Single by Mya

from the album Moodring
- Released: November 3, 2003
- Studio: The Record Plant (Hollywood, California); Interscope (Santa Monica, California);
- Genre: R&B
- Length: 3:34
- Label: Interscope
- Songwriters: Luiz Bonfá; Maria Toledo; Leonard "Hugg" Huggins; Richard Shelton; Loren Hill; Kevin Veney;
- Producers: Rich Shelton; Loren Hill; Kevin Veney; Ron Fair;

Mya singles chronology
| "My Love Is Like...Wo" (2003) | "Fallen" (2003) | "Ayo!" (2006) |

Music video
- "Fallen" on YouTube

= Fallen (Mya song) =

"Fallen" is a song by American singer Mya, released as the second and final single from her third studio album, Moodring (2003). Written by Rich Shelton, Kevin Veney, Loren Hill, and Leonard Huggins, the mid-tempo track contains excerpts from The Pharcyde's 1995 song "Runnin'", which itself samples Luiz Bonfá's 1963 song "Saudade Vem Correndo", and lyrically addresses a woman falling head over heels in love with someone.

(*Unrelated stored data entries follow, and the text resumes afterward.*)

(** * radiodigger: now-playing state, session store and player control

    A shallow embedding of [radiodigger.py].  Python values are modelled as
    follows:

    - a [str] is the list of its Unicode code points ([list N]);
    - [None]-able values are [option]s, with Python truthiness written out;
    - a [dict] with string keys is a [gmap] over code-point lists;
    - the observable effects of a call (lock operations, file-system
      operations, subprocess and playback-engine calls) are appended, in
      program order, to the [log] of a [World], whose [fs] component holds
      the file contents those operations produce;
    - a call that may raise returns a [res].

    File-system calls are taken to succeed, except that opening a missing
    file for reading raises and that writing a text the locale's encoder
    rejects raises.  Python's [json] module, [str.lower], [int] on a [str],
    curses and the libvlc player are outside the repository: the first three
    are section variables, the terminal of a frame is a [Term], the player
    is the stand-in [Engine.t].  The metadata thread
    and the main thread are interleaved by an explicit scheduler ([step]).
    Floats are IEEE 754 binary64 values ([spec_float]). *)

From Stdlib Require Import ZArith NArith List Bool Lia String Ascii.
From Stdlib Require Import Floats.SpecFloat.
From stdpp Require Import base option list gmap.

Local Open Scope Z_scope.

#[local] Set Warnings "-register-all".

(** ** Python strings *)

Abbreviation str := (list N).

Module Py.

(** An ASCII literal as a [str]. *)
Definition lit (s : string) : str :=
  map N_of_ascii (list_ascii_of_string s).

(** U+2014 EM DASH. *)
Definition em_dash : N := 8212%N.

(** [str.isspace] on one code point: the table of CPython's
    [_PyUnicode_IsWhitespace]. *)
Definition is_space (c : N) : bool :=
  ((9 <=? c) && (c <=? 13) || (28 <=? c) && (c <=? 32)
   || (c =? 133) || (c =? 160) || (c =? 5760)
   || (8192 <=? c) && (c <=? 8202)
   || (c =? 8232) || (c =? 8233) || (c =? 8239) || (c =? 8287)
   || (c =? 12288))%N.

Fixpoint lstrip (s : str) : str :=
  match s with
  | c :: s' => if is_space c then lstrip s' else s
  | [] => []
  end.

Definition rstrip (s : str) : str := rev (lstrip (rev s)).

(** [s.strip()] *)
Definition strip (s : str) : str := rstrip (lstrip s).

(** Truth value of a [str]: non-empty. *)
Definition truthy (s : str) : bool :=
  match s with [] => false | _ => true end.

(** Truth value of an optional [str] ([None] is false). *)
Definition truthy_opt (o : option str) : bool :=
  match o with Some s => truthy s | None => false end.

(** [x or d] for an optional [str] [x] and a [str] [d]. *)
Definition or_else (o : option str) (d : str) : str :=
  match o with
  | Some s => if truthy s then s else d
  | None => d
  end.

(** [a == b] on [str]. *)
Definition eqb (a b : str) : bool := bool_decide (a = b).

(** [s[:n]] for [n >= 0]. *)
Definition prefix (n : nat) (s : str) : str := take n s.

(** [max(lo, min(hi, n))] on integers, as [clamp] uses them. *)
Definition min (a b : Z) : Z := if b <? a then b else a.
Definition max (a b : Z) : Z := if a <? b then b else a.
(** * Petstore MCP bridge: tool dispatch, API client and text formatters

    A shallow embedding of [petstore_mcp/client.py] and
    [petstore_mcp/server.py].

    - Python values that travel through the bridge (tool arguments, JSON
      payloads) are the type [value]; dictionaries are association lists in
      insertion order, read by first match.  JSON numbers with a fraction or
      an exponent (Python floats) are outside the model.
    - A Python [str] is a [string] holding its UTF-8 bytes, so literals,
      concatenation and [join] are exact; [len], iteration and [repr] go
      by characters.  [repr] escapes as CPython does: the quote, the
      backslash, control characters, and above ASCII every code point that
      [str.isprintable] rejects.
    - Exceptions are values of [exn]; pure code runs in [res], code that
      talks to the remote service or prints runs in [io], which threads the
      requests sent and the lines printed.  Only subclasses of [Exception]
      are modelled (cancellation of a coroutine is not). *)

From Stdlib Require Import String Ascii List ZArith Bool Lia DecimalString.
Import ListNotations.
Local Open Scope list_scope.
Local Open Scope string_scope.

Set Implicit Arguments.

(** ** Python values *)

#[warnings="-register-all"]
Inductive value : Type :=
| VNone
| VBool (b : bool)
| VInt (n : Z)
| VStr (s : string)
| VList (items : list value)
| VDict (entries : list (string * value)).

Definition dict := list (string * value).

(** The newline character, as it occurs inside triple-quoted literals.  The
    source's ["\\n"] is a backslash followed by the letter n, which is what
    the two-character literal ["\n"] denotes here. *)
Definition nl : string := String (ascii_of_nat 10) EmptyString.

Definition dquote : ascii := ascii_of_nat 34.
Definition squote : ascii := ascii_of_nat 39.
Definition backslash : ascii := ascii_of_nat 92.

Definition str_of_Z (n : Z) : string := NilZero.string_of_int (Z.to_int n).

Definition type_name (v : value) : string :=
  match v with
  | VNone => "NoneType"
  | VBool _ => "bool"
  | VInt _ => "int"
  | VStr _ => "str"
  | VList _ => "list"
  | VDict _ => "dict"
  end.

(** [bool(v)]. *)
Definition truthy (v : value) : bool :=
  match v with
  | VNone => false
  | VBool b => b
  | VInt n => negb (Z.eqb n 0)
  | VStr s => negb (String.eqb s EmptyString)
  | VList l => match l with [] => false | _ => true end
  | VDict d => match d with [] => false | _ => true end
  end.

(** [a or b]. *)
Definition py_or (a b : value) : value := if truthy a then a else b.

(** *** [repr] and [str] *)

Fixpoint str_mem (c : ascii) (s : string) : bool :=
  match s with
  | EmptyString => false
  | String x r => Ascii.eqb x c || str_mem c r
  end.

Definition hex_digit (n : nat) : ascii :=
  ascii_of_nat (if Nat.ltb n 10 then 48 + n else 87 + n).

(** [repr] of a character below 128. *)
Definition repr_char (quote c : ascii) : string :=
  let n := nat_of_ascii c in
  if Ascii.eqb c quote || Ascii.eqb c backslash then String backslash (String c EmptyString)
  else if Nat.eqb n 9 then String backslash "t"
  else if Nat.eqb n 10 then String backslash "n"
  else if Nat.eqb n 13 then String backslash "r"
  else if Nat.ltb n 32 || Nat.eqb n 127 then
    String backslash (String "x" (String (hex_digit (Nat.div n 16))
                                 (String (hex_digit (Nat.modulo n 16)) EmptyString)))
  else String c EmptyString.

Definition is_continuation (s : string) : bool :=
  match s with
  | String c _ => Nat.leb 128 (nat_of_ascii c) && Nat.ltb (nat_of_ascii c) 192
  | EmptyString => false
  end.

(** The characters of a str, each with its continuation bytes. *)
Fixpoint str_chars (s : string) : list string :=
  match s with
  | EmptyString => []
  | String c r =>
      match str_chars r with
      | h :: t => if is_continuation h then String c h :: t
                  else String c EmptyString :: h :: t
      | [] => [String c EmptyString]
      end
  end.

Fixpoint continuation_bits (acc : N) (s : string) : N :=
  match s with
  | EmptyString => acc
  | String b r => continuation_bits (acc * 64 + N.modulo (N_of_ascii b) 64) r
  end.

(** The code point of a character given by its UTF-8 bytes. *)
Definition code_point (c : string) : N :=
  match c with
  | EmptyString => 0%N
  | String b r =>
      let n := N_of_ascii b in
      continuation_bits
        (if N.ltb n 128 then n
         else if N.ltb n 224 then N.modulo n 32
         else if N.ltb n 240 then N.modulo n 16
         else N.modulo n 8) r
  end.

Despite generally positive reviews from contemporary music critics, who complimented Mya's voice and the song's arrangements, "Fallen" underperformed on the Billboard Hot 100, where it spent two non-consecutive weeks at its peak of number 51. It fared better on Billboards Hot R&B/Hip-Hop Songs chart, reaching number thirty-five. Due to its lackluster chart performance stateside, the single was not released internationally. "Fallen" remains Mya's last single to chart on the Hot 100, as well as her final single released under Interscope Records.

The song's accompanying music video, directed by Darren Grant and filmed in Toronto, featured Mýa stalking a potential lover. The video made its world premiere on BET's Access Granted in October 2003. "Fallen" and its Zone 4 remix featuring rapper Chingy were included on the soundtrack to the 2004 films A Cinderella Story and Barbershop 2: Back in Business, respectively.

==Composition==
Written and produced by production team One Up Entertainment, "Fallen" is a titillating mid-tempo jeep-banger which cleverly interpolates the Pharcyde's "Runnin'." It is performed in the key of F minor and set at a moderate beat at 94 beats per minute in common time.

==Critical reception==
Fallen Zone 4 remix was featured on The Village Voices Pazz & Jop end of the year critics list.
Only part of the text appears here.